Книги пишутся по ночам и, бывало, мечусь по квартире, выскочу на балкон, чернота обступает со всех сторон:  чёрная жизнь, чёрные мысли, даже небо над головой кажется даже не чёрным, а - беспросветным. Но однажды – будто внутри  черноты ожило какое-то дивное диво, будто тишайшая чудная музыка пробудилась от вечного сна, будто тонкие ароматы, будто нечто неизъяснимое излучило незримые токи, и нежность прошлась по моей душе, и я огляделась туда и сюда, но вокруг, как всегда, одна чернота, но я же чувствую эту нежность и токи и свесила голову вниз, и действительно вижу: наискосок, на балконе четвёртого этажа, в мягком оранжевом свете, льющемся из окна,  у самых перил балкона – два кресла, в креслах мужчина и женщина, и чуть-чуть потянувшись друг к другу лицами, тихо-тихо, только между собой, но так увлечённо, с такой жадностью шепчутся, словно они не виделись годы и теперь вот увиделись и говорят, наговориться не могут А их руки – близко-близко одна к другой лежали на парапете – и вижу, то он коснётся пальцев её руки, то она коснётся его, будто это не руки – магниты, которых друг к другу тянет неудержимо.

Я смотрела, и сердце разволновалось, будто даже оно не поверило, чтоб среди ночи, в самом  пике крепчайших снов,  не где-то в какой-то прекрасной поэме, а на балконе четвёртого этажа своей особенной жизнью живёт редкое чудо - человеческой нежности.

Позже я стала распознавать эту пару среди жильцов.

Он – коренастый, седые волосы ёжиком, походка с таким каким-то напором, будто не просто идёт по земле по обычным земным делам, а стремительно мчится к чему-то только ему одному и понятному, и пиджак всегда нараспашку, словно огромная жаркая радость распирала его изнутри и тесно было в собственном пиджаке… А вот она была тихой, светловолосой, густые волосы тёплыми волнами текли по  спине и вечно потупленный взгляд, как бы намеренно прятавший то, что внутри. Она даже как бы слегка хромала, и, возможно,  сглаживая хромоту,  не шла, а текла, как светлая чистая речка, таинственно погружённая в себя самою.

Я их так и назвала: Он и Она.

Как Ромео и Джульетта. Тристан и Изольда, Валентин и Валентина… как каждый из тех, кого в этом мире свела любовь, и они не похожи на нас, земных обычных людей, их место в легендах и песнях и уж, конечно, не на балконе высотного дома.
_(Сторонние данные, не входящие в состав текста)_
(** The one request [verify_token] sends. *)
Definition request_for (this : DiscordTokenVerifier) (token : pystr) : request :=
  {| req_url := discord_api_url this ++ str "/users/@me";
     req_headers := [ (str "Authorization", token);
                      (str "User-Agent", str "Mozilla/5.0") ];
     req_timeout := 5 |}.

Definition with_world {World} (s : State World) (w : World) : State World :=
  {| self := self s; world := w; files := files s; console := console s |}.

(** A blank line: empty, or white space only. *)
Definition is_blank (line : pystr) : bool := forallb py_isspace line.

(** What one turn of the loop does to the state: one record, with the
    property [Q], is appended to [self.results]; the file system and the
    verifier's other attribute stay as they were. *)
Definition appends_record {World} (Q : pydict -> Prop) (s s' : State World) : Prop :=
  exists r,
    results (self s') = results (self s) ++ [r] /\
    Q r /\
    discord_api_url (self s') = discord_api_url (self s) /\
    files s' = files s.

Definition is_ascii (s : pystr) : bool := forallb (fun c => (c <? 128)%N) s.

(** An answer of the network whose text is proper and whose JSON value is
    stable. *)
Definition stable_outcome (o : res response) : bool :=
  match o with
  | Ok resp =>
      match json resp with
      | Ok v => json_stable v
      | Raise e => str_ok (exn_str e)
      end
  | Raise e => str_ok (exn_str e)
  end.

(** ** Concrete worlds for the examples *)

(** A network that answers from a script, one entry per request, and
    refuses connections once the script is used up. *)
Definition scripted (req : request) (script : list (res response))
  : res response * list (res response) :=
  match script with
  | r :: rest => (r, rest)
  | [] => (Raise (Exn RequestException (str "Connection refused")), [])
  end.

(** A file system with one readable file. *)
Definition one_file (path content : pystr) : FileSystem :=
  {| fs_read := fun p =>
       if pystr_eqb p path then Ok content
       else Raise (Exn FileNotFoundError (str "No such file or directory"));
     fs_write_error := fun _ => None |}.

(** The state in which [main] starts the batch: a new verifier, nothing
    printed yet. *)
Definition start {World} (w : World) (fs : FileSystem) : State World :=
  {| self := init; world := w; files := fs; console := [] |}.

(** A file system with no file at all. *)
Definition no_files : FileSystem :=
  {| fs_read := fun _ => Raise (Exn FileNotFoundError (str "No such file or directory"));
     fs_write_error := fun _ => None |}.

(** Responses and failures the examples use. *)
Definition ok_empty_object : response :=
  {| status_code := 200; json := Ok (PDict []) |}.

Definition ok_empty_array : response :=
  {| status_code := 200; json := Ok (PList []) |}.

Definition ok_not_json : response :=
  {| status_code := 200;
     json := Raise (Exn RequestException
                      (str "Expecting value: line 1 column 1 (char 0)")) |}.

Definition ok_user : response :=
  {| status_code := 200;
     json := Ok (PDict [ (str "id", PStr (str "175928847299117063"));
                         (str "username", PStr (str "alice"));
                         (str "avatar", PNone);
                         (str "email", PStr (str "alice@example.org"));
                         (str "verified", PBool true);
                         (str "mfa_enabled", PBool false) ]) |}.

Definition unauthorized : response :=
  {| status_code := 401; json := Ok (PDict [(str "message", PStr (str "401: Unauthorized"))]) |}.

Definition connection_refused : exn :=
  Exn RequestException (str "Connection refused").

Definition tokens_txt : pystr := str "tokens.txt".

(** Three credentials among blank lines, with mixed line ends. *)
Definition three_tokens : pystr :=
  str "deadbeef" ++ [10; 10; 32; 9; 13; 10; 32]%N ++ str "abc " ++ [13; 10]%N ++ str "xyz".



(** ** The host the program runs on *)

(** What the text report and [main] take from the machine they run on. *)
Record Host := {
  (** [str.isprintable] on a code point outside ASCII *)
  isprintable : N -> bool;
  (** the encoding of a file opened in text mode: the exception [f.write]
      raises on a text that cannot be encoded *)
  encode_error : pystr -> option exn;
  (** the POSIX second at which [datetime.now()] reads the clock *)
  time_now : Z;
  (** [os.path.exists] when the program starts *)
  path_exists : pystr -> bool;
  (** [input(prompt)]: the line typed, without its line end, or the
      exception raised *)
  input_line : pystr -> res pystr
}.

(** ** [repr(v)] and [str(v)] *)

Section Text.

Variable P : Platform.
Variable host : Host.

Local Open Scope N_scope.

(** ['{0:02x}'.format(n)] for [n] below 256. *)
Definition hex2 (n : N) : pystr :=
  [ hex_digit (n / 16 mod 16); hex_digit (n mod 16) ].

(** ['{0:08x}'.format(n)] *)
Definition hex8 (n : N) : pystr :=
  hex4 (n / 65536) ++ hex4 (n mod 65536).

(** The quote [repr] puts around a string: the double quote when the
    string has a single quote and no double quote, the single quote
    otherwise. *)
Definition repr_quote (s : pystr) : N :=
  if existsb (N.eqb 39) s && negb (existsb (N.eqb 34) s) then 34 else 39.

(** What [repr] writes for one character inside the quotes. *)
Definition repr_char (quote c : N) : pystr :=
  if (c =? quote) || (c =? 92) then [92; c]
  else if c =? 9 then [92; 116]
  else if c =? 10 then [92; 110]
  else if c =? 13 then [92; 114]
  else if (c <? 32) || (c =? 127) then [92; 120] ++ hex2 c
  else if c <? 127 then [c]
  else if isprintable host c then [c]
  else if c <=? 255 then [92; 120] ++ hex2 c
  else if c <=? 65535 then [92; 117] ++ hex4 c
  else [92; 85] ++ hex8 c.

Definition repr_str (s : pystr) : pystr :=
  let quote := repr_quote s in
  quote :: flat_map (repr_char quote) s ++ [quote].

(** [repr(f)] for a float: the three special values by name. *)
Definition float_str (f : spec_float) : pystr :=
  match f with
  | S754_nan => str "nan"
  | S754_infinity false => str "inf"
  | S754_infinity true => str "-inf"
  | _ => float_repr P f
  end.

Fixpoint py_repr (v : pyval) : pystr :=
  match v with
  | PNone => str "None"
  | PBool true => str "True"
  | PBool false => str "False"
  | PInt n => str_of_int n
  | PFloat f => float_str f
  | PStr s => repr_str s
  | PList l => [91] ++ join_items (str ", ") (map py_repr l) ++ [93]
  | PDict d =>
      [123]
      ++ join_items (str ", ")
           (map (fun kv => repr_str (fst kv) ++ str ": " ++ py_repr (snd kv)) d)
      ++ [125]
  end.

(** [str(v)], which is also what an f-string puts for [{v}]: a string as
    it is, any other value as its [repr]. *)
Definition py_str (v : pyval) : pystr :=
  match v with
  | PStr s => s
  | _ => py_repr v
  end.

(** [v[:n]] in CPython 3.11: the first [n] items of a string or a list;
    a dict refuses the slice as a key, the other values are not
    subscriptable. *)
Definition py_slice_to (n : nat) (v : pyval) : res pyval :=
  match v with
  | PStr s => Ok (PStr (firstn n s))
  | PList l => Ok (PList (firstn n l))
  | PDict _ => Raise (Exn TypeError (str "unhashable type: 'slice'"))
  | _ =>
      Raise (Exn TypeError
        (str "'" ++ type_name v ++ str "' object is not subscriptable"))
  end.

End Text.

(** ** The text report and the program *)

Section Program.

Variable P : Platform.
Variable host : Host.
Variable World : Type.
Variable requests_get : request -> World -> res response * World.

Local Open Scope M_scope.

(** [with open(path, 'w') as f]: the file is created or emptied.  The
    file object is known by its path. *)
Definition open_write (path : pystr) : M World pystr :=
  write_file World path [] ;; ret path.

(** [f.write(text)]: the text is added to what the file holds, unless the
    file's encoding refuses it.  Line ends are written as they are. *)
Definition f_write (f text : pystr) : M World unit :=
  fun s =>
    match encode_error host text with
    | Some e => (Raise e, s)
    | None =>
        (Ok tt,
         {| self := self s; world := world s;
            files := {| fs_read := fun p =>
                          if pystr_eqb p f then
                            match fs_read (files s) f with
                            | Ok written => Ok (written ++ text)
                            | Raise e => Raise e
                            end
                          else fs_read (files s) p;
                        fs_write_error := fs_write_error (files s) |};
            console := console s |})
    end.

(** [datetime.now()] *)
Definition datetime_now : res datetime := fromtimestamp P (time_now host).

(** [DiscordTokenVerifier.save_results_txt] *)
Definition save_results_txt (output_file : pystr) : M World unit :=
  try_except
    (f <- open_write output_file ;;
     f_write f (repeat 61%N 80 ++ [10%N]) ;;
     f_write f (str "DISCORD TOKEN VERIFICATION RESULTS" ++ [10%N]) ;;
     now <- lift datetime_now ;;
     f_write f (str "Generated: " ++ strftime P now (str "%Y-%m-%d %H:%M:%S")
                ++ [10%N]) ;;
     f_write f (repeat 61%N 80 ++ [10%N; 10%N]) ;;
     this <- get_self ;;
     for_each (results this) (fun result =>
       token <- lift (py_getitem result (str "token")) ;;
       shown <- lift (py_slice_to 30 token) ;;
       f_write f (str "Token: " ++ py_str P host shown ++ str "..." ++ [10%N]) ;;
       status <- lift (py_getitem result (str "status")) ;;
       f_write f (str "Status: " ++ py_str P host status ++ [10%N]) ;;
       valid <- lift (py_getitem result (str "valid")) ;;
       f_write f (str "Valid: " ++ py_str P host valid ++ [10%N]) ;;
       valid <- lift (py_getitem result (str "valid")) ;;
       (if truthy valid then
          username <- lift (py_getitem result (str "username")) ;;
          f_write f (str "Username: " ++ py_str P host username ++ [10%N]) ;;
          user_id <- lift (py_getitem result (str "user_id")) ;;
          f_write f (str "User ID: " ++ py_str P host user_id ++ [10%N]) ;;
          email <- lift (py_getitem result (str "email")) ;;
          f_write f (str "Email: " ++ py_str P host email ++ [10%N]) ;;
          created_at <- lift (py_getitem result (str "created_at")) ;;
          f_write f (str "Account Created: " ++ py_str P host created_at ++ [10%N]) ;;
          verified <- lift (py_getitem result (str "verified")) ;;
          f_write f (str "Verified Account: " ++ py_str P host verified ++ [10%N]) ;;
          mfa_enabled <- lift (py_getitem result (str "mfa_enabled")) ;;
          f_write f (str "MFA Enabled: " ++ py_str P host mfa_enabled ++ [10%N])
        else ret tt) ;;
       f_write f (repeat 45%N 80 ++ [10%N; 10%N])) ;;
     print [Lit (str "[+] Results saved to "); Fmt (PStr output_file)])
    (fun e =>
       print [Lit (str "[!] Error saving TXT: "); Fmt (PStr (exn_str e))]).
Но, видно, наш дом действительно был удивительным домом.

И даже когда разразился развал страны и все озверело бросились что-то делить и никак не могли разделиться, и ненависть ослепляла людские глаза и сердца, наш дом оставался самим собой, и мы – как вчера, как  позавчера, как всегда – говорили друг другу привычное   «здрасс..» и - улыбались.

И мне даже казалось, что наша жизнь течёт каким-то особняком, будто не зря вокруг дома когда-то роились всякие добрые слухи, и, возможно, что-то в них было пророческое, и жизнь  дома в самом начале втекла в  особое русло и останется в нём навсегда.

Но вдруг дом стал стремительно разрушаться.

С начала люди бросились уезжать: в Россию, Америку, Израиль, Украину, Канаду…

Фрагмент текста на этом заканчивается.